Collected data

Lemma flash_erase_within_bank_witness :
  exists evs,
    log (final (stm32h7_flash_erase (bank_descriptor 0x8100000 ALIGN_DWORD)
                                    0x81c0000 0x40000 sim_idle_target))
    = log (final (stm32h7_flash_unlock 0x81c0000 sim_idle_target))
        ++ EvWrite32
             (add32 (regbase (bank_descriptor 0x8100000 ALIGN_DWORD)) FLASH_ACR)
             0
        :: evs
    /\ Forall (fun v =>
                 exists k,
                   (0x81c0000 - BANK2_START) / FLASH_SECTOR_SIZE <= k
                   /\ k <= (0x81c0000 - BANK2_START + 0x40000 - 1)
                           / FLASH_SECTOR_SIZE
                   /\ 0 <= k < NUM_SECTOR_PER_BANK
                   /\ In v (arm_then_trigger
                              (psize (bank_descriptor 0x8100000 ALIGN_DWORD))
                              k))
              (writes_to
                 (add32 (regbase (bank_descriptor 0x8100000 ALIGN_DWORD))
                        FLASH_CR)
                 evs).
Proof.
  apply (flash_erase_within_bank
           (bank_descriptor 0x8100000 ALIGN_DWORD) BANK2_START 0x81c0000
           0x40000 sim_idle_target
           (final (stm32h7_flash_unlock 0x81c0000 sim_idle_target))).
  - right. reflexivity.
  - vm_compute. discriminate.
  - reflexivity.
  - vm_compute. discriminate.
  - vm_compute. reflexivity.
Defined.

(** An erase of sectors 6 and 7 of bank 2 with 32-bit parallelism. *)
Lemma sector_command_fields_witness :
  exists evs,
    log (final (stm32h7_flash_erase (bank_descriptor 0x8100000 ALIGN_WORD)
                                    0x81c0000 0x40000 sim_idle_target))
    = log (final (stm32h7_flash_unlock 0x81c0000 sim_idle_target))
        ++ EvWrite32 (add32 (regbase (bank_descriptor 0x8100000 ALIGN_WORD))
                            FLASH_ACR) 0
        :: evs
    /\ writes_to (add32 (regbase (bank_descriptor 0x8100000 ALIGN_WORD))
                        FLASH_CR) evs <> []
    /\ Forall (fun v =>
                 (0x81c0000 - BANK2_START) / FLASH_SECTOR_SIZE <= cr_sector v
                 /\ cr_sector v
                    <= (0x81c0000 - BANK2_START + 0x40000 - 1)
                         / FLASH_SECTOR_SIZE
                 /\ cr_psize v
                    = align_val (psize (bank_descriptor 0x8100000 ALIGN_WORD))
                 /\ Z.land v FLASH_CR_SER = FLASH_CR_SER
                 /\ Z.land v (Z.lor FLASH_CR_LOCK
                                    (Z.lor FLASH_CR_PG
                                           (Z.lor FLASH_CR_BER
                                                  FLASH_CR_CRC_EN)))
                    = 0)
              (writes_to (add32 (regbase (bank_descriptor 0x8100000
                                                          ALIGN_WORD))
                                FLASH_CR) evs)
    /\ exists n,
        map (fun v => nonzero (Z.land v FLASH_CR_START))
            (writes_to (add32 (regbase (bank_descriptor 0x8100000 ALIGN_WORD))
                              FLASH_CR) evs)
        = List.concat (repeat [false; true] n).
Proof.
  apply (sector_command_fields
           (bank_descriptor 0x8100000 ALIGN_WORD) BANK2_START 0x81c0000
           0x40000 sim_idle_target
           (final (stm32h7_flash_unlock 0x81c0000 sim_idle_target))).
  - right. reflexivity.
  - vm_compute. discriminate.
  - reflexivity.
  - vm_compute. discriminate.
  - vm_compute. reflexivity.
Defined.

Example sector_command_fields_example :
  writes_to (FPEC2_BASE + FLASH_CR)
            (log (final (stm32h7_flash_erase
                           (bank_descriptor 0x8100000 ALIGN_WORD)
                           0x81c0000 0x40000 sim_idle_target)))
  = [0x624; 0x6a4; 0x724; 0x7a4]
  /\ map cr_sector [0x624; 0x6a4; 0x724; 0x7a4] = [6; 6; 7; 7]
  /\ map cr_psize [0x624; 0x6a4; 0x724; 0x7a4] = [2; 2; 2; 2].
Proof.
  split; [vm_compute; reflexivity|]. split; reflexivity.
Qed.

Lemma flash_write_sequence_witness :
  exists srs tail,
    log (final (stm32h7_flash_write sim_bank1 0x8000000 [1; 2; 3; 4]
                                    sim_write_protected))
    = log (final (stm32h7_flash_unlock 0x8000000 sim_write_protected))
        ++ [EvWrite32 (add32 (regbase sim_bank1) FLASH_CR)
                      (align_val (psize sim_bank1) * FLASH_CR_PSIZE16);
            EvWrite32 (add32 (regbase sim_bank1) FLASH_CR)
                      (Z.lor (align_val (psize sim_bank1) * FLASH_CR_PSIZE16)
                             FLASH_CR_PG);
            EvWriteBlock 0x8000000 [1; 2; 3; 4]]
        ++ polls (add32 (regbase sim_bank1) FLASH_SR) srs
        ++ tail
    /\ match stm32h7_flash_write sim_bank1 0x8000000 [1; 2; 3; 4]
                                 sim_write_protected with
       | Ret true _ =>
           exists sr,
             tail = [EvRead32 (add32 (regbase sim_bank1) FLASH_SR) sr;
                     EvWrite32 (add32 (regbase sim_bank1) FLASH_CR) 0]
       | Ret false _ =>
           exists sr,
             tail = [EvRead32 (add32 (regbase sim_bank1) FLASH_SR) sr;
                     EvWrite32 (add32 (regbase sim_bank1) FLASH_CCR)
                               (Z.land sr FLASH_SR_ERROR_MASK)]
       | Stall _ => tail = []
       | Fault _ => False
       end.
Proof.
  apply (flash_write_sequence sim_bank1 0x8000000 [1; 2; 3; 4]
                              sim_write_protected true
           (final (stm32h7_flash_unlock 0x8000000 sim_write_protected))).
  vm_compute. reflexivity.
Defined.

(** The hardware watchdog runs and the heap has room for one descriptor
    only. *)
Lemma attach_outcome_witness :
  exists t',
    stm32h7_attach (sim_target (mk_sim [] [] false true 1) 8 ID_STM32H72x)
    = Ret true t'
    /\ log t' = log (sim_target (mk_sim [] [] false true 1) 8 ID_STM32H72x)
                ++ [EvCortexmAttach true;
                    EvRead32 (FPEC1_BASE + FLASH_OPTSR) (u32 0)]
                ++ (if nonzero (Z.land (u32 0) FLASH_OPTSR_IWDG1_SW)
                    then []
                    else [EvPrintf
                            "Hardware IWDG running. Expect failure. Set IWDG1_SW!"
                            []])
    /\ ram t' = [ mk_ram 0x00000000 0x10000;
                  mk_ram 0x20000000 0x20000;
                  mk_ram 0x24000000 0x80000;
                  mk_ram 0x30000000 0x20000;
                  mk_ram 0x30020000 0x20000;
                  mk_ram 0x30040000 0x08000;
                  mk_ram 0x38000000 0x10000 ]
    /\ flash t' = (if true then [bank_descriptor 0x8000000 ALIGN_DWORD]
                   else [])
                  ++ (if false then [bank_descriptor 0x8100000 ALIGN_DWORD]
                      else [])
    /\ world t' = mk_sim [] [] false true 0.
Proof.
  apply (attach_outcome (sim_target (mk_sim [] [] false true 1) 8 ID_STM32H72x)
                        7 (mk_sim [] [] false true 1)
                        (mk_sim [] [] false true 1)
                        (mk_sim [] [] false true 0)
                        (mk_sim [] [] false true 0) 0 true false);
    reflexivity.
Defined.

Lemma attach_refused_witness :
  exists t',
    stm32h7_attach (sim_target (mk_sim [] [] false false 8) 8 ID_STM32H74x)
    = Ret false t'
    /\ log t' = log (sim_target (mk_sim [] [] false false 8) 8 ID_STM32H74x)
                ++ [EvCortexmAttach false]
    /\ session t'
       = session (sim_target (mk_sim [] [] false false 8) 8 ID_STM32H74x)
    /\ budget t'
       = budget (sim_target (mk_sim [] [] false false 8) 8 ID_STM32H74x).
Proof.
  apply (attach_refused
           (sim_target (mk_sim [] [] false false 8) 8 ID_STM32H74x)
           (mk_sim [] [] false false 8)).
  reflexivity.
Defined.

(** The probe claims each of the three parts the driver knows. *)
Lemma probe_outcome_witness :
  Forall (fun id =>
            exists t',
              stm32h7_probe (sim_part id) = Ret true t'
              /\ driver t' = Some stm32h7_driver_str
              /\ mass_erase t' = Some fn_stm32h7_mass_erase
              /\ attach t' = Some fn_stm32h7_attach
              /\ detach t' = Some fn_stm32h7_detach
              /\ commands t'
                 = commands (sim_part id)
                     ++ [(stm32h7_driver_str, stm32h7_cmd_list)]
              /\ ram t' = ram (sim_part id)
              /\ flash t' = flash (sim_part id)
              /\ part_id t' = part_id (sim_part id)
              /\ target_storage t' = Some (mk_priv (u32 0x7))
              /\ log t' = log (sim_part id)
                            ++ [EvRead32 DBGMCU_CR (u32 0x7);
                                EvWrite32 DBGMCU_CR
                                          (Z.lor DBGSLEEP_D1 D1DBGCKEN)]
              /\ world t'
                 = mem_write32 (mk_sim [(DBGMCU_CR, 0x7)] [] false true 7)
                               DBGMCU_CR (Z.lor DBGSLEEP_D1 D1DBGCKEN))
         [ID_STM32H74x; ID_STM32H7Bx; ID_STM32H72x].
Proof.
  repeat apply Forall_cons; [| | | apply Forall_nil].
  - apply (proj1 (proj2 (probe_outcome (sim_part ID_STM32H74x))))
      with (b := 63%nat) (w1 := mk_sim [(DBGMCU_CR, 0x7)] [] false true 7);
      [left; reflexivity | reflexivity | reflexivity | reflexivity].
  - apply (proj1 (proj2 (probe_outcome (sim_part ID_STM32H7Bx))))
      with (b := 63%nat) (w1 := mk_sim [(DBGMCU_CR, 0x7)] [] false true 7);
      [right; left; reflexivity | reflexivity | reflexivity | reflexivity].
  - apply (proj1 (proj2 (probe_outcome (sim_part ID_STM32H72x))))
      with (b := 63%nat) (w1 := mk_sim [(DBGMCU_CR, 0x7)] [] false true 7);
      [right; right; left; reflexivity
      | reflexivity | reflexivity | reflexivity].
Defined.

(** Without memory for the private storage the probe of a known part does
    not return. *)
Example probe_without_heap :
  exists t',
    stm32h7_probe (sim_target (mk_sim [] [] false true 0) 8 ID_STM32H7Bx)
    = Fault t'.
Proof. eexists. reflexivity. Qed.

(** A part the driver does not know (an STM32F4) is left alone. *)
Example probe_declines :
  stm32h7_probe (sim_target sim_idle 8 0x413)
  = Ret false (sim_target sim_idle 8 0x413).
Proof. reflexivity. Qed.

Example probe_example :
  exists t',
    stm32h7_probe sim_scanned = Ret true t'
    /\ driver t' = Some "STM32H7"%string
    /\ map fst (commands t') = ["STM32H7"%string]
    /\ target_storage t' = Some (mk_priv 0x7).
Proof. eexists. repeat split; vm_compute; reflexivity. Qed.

--

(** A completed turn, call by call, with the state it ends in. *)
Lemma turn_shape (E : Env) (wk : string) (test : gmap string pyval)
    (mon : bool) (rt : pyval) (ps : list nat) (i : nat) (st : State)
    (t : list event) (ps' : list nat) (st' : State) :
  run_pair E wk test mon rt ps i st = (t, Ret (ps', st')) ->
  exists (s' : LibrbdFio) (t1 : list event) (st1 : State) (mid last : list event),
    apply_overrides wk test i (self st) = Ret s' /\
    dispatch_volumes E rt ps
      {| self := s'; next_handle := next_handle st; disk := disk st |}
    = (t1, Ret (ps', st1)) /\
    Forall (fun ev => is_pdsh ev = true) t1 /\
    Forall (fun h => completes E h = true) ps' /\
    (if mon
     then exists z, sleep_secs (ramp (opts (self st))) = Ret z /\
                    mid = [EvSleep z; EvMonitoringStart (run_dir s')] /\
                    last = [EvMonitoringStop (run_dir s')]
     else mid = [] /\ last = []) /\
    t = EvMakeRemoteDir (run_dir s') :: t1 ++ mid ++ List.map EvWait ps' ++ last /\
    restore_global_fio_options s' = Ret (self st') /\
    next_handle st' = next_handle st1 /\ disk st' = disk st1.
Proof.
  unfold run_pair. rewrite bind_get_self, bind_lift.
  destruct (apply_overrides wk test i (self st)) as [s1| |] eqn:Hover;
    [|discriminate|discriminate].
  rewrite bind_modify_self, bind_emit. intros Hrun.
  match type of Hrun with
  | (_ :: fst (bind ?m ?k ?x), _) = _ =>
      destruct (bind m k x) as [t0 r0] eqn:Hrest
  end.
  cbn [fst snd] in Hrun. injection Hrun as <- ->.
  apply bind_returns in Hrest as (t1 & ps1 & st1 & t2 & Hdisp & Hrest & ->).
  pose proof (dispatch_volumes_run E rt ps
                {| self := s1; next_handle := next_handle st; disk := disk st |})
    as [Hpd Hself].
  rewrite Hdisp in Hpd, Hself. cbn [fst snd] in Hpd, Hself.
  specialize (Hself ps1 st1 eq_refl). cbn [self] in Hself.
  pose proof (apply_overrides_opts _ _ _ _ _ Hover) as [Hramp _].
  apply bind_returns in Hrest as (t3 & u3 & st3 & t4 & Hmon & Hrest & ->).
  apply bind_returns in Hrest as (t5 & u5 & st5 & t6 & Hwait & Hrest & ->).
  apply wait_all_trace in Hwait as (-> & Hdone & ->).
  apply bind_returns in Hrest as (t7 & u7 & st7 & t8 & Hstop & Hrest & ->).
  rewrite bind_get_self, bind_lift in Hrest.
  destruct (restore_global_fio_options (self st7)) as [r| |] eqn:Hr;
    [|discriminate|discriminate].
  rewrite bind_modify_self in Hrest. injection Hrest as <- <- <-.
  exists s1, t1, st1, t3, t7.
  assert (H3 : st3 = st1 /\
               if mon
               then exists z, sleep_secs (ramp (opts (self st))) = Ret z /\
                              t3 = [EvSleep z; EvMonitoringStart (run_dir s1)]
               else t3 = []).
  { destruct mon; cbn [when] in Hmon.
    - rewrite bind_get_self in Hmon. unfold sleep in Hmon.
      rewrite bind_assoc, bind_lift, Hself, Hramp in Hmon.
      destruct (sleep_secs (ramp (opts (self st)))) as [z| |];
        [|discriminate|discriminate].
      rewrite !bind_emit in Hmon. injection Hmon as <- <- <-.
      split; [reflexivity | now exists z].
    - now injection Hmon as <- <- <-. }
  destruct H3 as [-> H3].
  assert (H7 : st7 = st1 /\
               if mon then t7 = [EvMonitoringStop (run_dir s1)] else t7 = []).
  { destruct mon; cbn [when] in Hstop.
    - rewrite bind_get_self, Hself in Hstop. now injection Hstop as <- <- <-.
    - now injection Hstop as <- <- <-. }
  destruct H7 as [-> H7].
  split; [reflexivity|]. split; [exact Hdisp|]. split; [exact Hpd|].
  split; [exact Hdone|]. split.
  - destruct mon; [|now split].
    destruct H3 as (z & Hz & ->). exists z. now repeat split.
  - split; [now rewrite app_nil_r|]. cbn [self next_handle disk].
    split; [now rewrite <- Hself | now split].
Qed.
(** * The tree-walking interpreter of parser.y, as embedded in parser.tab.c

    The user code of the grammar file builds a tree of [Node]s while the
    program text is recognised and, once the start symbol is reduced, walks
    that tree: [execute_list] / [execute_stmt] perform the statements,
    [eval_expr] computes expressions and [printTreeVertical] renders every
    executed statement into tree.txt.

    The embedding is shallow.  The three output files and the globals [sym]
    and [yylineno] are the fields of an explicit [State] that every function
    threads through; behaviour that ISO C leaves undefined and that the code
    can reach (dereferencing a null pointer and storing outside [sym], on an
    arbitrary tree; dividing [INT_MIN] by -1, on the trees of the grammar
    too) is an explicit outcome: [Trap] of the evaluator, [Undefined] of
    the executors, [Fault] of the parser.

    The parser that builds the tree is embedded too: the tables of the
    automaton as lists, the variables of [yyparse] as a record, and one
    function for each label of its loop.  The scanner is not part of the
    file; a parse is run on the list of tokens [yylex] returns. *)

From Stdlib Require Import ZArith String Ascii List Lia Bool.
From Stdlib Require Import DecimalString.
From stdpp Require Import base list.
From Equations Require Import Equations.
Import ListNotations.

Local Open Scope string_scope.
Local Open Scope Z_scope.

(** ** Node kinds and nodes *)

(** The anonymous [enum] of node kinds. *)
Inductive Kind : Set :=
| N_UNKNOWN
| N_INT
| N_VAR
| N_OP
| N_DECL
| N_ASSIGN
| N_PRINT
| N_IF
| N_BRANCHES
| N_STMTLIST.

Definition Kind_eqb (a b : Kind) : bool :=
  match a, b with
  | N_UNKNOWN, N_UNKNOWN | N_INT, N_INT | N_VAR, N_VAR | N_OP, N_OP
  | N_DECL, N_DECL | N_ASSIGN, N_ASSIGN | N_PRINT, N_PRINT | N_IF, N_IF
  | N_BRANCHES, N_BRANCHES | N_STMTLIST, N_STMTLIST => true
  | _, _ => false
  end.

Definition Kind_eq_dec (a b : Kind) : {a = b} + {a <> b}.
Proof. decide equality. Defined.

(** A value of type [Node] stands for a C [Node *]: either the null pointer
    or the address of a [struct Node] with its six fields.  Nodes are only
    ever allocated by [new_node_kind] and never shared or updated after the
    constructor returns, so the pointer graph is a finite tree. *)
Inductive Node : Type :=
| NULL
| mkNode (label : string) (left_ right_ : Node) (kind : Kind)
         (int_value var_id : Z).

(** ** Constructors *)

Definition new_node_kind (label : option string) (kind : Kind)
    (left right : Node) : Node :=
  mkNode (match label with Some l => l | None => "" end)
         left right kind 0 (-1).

...

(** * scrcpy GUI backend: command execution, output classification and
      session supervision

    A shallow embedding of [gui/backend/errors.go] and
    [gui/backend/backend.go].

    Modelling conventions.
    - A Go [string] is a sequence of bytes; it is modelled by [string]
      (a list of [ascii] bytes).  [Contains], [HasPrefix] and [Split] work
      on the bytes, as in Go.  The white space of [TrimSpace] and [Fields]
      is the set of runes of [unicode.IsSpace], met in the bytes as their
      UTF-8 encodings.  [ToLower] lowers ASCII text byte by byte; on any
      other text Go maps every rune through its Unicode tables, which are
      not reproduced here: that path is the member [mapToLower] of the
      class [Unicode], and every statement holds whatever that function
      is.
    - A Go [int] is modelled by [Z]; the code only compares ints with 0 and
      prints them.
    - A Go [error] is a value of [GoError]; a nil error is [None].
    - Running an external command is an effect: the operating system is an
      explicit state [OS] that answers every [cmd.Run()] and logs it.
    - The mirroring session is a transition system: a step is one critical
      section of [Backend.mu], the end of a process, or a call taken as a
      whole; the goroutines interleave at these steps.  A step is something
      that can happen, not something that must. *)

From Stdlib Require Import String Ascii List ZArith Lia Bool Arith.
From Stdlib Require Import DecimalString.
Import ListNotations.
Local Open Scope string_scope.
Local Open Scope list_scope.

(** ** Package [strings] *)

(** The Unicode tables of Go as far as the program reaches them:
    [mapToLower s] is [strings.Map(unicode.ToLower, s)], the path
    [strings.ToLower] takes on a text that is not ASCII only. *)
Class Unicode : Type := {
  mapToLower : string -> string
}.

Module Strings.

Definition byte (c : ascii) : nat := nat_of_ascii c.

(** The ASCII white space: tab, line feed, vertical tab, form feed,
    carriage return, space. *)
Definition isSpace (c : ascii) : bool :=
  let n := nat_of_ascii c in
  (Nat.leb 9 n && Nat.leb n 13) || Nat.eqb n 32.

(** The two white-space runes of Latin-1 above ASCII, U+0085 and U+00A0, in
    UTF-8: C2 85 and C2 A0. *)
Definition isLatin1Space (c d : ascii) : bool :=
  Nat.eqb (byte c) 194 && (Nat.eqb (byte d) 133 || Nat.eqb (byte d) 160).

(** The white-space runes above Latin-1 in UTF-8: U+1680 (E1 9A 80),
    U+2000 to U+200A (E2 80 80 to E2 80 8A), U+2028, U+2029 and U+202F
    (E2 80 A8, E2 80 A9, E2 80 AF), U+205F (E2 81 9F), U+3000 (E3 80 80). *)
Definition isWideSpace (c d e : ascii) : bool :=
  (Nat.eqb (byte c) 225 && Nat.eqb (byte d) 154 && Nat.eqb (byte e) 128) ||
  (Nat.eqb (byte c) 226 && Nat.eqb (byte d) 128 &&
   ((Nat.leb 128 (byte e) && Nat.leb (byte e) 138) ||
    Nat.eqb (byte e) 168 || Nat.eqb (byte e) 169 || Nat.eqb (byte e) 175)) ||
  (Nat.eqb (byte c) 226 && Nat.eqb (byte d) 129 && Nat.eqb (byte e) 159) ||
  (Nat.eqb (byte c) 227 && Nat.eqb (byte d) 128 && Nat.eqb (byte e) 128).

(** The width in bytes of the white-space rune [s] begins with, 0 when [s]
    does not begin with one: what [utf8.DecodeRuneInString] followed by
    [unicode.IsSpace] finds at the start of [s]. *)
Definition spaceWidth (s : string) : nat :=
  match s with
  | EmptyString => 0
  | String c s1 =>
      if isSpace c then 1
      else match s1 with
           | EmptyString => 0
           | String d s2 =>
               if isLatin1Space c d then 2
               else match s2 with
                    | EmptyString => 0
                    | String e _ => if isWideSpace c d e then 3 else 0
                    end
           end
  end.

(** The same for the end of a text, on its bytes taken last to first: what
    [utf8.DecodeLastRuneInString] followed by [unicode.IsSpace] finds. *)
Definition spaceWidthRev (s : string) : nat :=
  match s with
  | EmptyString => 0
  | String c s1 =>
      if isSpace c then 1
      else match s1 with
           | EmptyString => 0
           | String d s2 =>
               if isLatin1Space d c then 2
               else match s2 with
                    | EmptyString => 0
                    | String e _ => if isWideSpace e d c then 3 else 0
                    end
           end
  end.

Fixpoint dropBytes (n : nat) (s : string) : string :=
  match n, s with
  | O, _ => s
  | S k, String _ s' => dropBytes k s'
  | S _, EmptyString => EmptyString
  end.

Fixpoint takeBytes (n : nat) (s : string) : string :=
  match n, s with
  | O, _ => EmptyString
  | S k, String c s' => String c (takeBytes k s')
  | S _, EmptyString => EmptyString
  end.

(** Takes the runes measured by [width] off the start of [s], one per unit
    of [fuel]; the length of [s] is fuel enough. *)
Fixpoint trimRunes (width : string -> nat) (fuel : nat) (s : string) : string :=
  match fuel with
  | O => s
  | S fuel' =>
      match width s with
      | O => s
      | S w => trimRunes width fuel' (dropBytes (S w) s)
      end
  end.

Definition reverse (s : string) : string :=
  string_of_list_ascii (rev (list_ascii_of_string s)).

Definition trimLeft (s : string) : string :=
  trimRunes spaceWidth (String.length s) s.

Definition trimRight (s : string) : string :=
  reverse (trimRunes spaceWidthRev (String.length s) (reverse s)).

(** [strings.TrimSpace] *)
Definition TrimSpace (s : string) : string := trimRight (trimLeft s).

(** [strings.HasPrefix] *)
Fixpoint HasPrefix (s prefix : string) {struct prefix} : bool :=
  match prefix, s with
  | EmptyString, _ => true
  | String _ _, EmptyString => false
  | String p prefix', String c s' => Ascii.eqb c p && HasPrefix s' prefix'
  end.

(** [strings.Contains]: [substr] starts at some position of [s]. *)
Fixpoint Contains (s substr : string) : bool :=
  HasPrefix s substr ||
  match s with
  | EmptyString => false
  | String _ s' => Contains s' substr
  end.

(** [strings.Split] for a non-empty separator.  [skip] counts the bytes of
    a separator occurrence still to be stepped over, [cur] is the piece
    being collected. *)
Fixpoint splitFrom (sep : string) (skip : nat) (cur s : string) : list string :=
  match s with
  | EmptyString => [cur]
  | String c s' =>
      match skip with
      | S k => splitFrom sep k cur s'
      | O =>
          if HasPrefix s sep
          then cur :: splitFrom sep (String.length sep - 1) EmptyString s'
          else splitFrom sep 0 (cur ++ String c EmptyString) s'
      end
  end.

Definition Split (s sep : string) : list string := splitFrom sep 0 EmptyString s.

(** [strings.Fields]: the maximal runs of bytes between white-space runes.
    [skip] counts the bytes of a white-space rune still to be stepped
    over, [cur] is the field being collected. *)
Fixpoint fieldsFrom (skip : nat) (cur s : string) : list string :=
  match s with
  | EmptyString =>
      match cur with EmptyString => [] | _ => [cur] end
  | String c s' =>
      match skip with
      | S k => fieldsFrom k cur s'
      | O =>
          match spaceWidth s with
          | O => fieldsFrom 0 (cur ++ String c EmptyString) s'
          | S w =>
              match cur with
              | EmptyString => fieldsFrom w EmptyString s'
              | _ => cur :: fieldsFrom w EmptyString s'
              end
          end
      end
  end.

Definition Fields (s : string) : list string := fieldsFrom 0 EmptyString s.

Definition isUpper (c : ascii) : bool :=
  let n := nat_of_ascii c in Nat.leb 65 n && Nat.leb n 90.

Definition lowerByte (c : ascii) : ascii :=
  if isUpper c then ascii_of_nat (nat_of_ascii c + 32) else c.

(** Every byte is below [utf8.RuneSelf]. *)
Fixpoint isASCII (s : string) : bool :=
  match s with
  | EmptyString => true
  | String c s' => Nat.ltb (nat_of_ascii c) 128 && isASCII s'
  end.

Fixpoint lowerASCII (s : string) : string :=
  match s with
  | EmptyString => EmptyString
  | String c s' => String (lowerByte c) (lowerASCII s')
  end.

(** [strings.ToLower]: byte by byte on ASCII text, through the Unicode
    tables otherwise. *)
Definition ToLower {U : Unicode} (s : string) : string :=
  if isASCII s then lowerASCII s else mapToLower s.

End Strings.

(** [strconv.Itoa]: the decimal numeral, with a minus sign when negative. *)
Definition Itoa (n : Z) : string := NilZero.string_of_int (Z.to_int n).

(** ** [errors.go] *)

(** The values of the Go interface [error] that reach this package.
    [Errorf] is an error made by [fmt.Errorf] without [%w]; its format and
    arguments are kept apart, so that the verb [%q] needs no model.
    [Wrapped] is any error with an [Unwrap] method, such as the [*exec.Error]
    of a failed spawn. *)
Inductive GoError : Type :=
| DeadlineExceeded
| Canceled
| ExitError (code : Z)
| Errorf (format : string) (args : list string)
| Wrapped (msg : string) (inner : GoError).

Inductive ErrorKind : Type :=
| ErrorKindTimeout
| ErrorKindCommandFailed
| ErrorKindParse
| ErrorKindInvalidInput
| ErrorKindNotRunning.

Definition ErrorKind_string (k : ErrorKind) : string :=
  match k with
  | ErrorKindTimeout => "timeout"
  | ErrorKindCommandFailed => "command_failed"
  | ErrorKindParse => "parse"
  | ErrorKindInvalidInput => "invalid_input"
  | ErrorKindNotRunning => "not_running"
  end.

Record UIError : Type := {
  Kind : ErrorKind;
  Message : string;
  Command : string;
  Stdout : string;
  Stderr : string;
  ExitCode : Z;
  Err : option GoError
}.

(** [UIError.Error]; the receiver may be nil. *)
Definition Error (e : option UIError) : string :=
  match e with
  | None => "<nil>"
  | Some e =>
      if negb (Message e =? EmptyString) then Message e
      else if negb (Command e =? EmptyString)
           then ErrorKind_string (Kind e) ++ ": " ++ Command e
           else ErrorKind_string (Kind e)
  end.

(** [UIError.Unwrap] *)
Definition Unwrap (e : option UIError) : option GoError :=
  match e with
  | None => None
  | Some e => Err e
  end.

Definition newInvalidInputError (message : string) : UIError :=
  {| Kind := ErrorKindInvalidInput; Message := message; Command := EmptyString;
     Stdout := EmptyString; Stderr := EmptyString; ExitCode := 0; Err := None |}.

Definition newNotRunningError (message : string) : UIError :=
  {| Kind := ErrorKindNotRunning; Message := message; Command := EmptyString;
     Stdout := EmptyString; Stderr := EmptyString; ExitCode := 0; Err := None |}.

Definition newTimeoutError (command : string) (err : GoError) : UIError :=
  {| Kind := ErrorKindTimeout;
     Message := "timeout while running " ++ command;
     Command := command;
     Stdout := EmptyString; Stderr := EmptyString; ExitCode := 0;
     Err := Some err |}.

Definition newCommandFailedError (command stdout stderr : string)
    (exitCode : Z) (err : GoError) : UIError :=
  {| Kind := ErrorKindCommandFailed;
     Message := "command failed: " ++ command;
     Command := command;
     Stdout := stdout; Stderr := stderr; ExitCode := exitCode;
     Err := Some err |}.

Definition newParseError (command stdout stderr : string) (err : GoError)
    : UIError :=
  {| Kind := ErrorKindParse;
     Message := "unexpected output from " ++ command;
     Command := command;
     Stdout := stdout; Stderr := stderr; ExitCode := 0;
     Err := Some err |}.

## [Description of the task]
Check each line above for the string "pyval" and copy the ones that have it.

## [Output]
Lemma turn_shape (E : Env) (wk : string) (test : gmap string pyval)
    (mon : bool) (rt : pyval) (ps : list nat) (i : nat) (st : State)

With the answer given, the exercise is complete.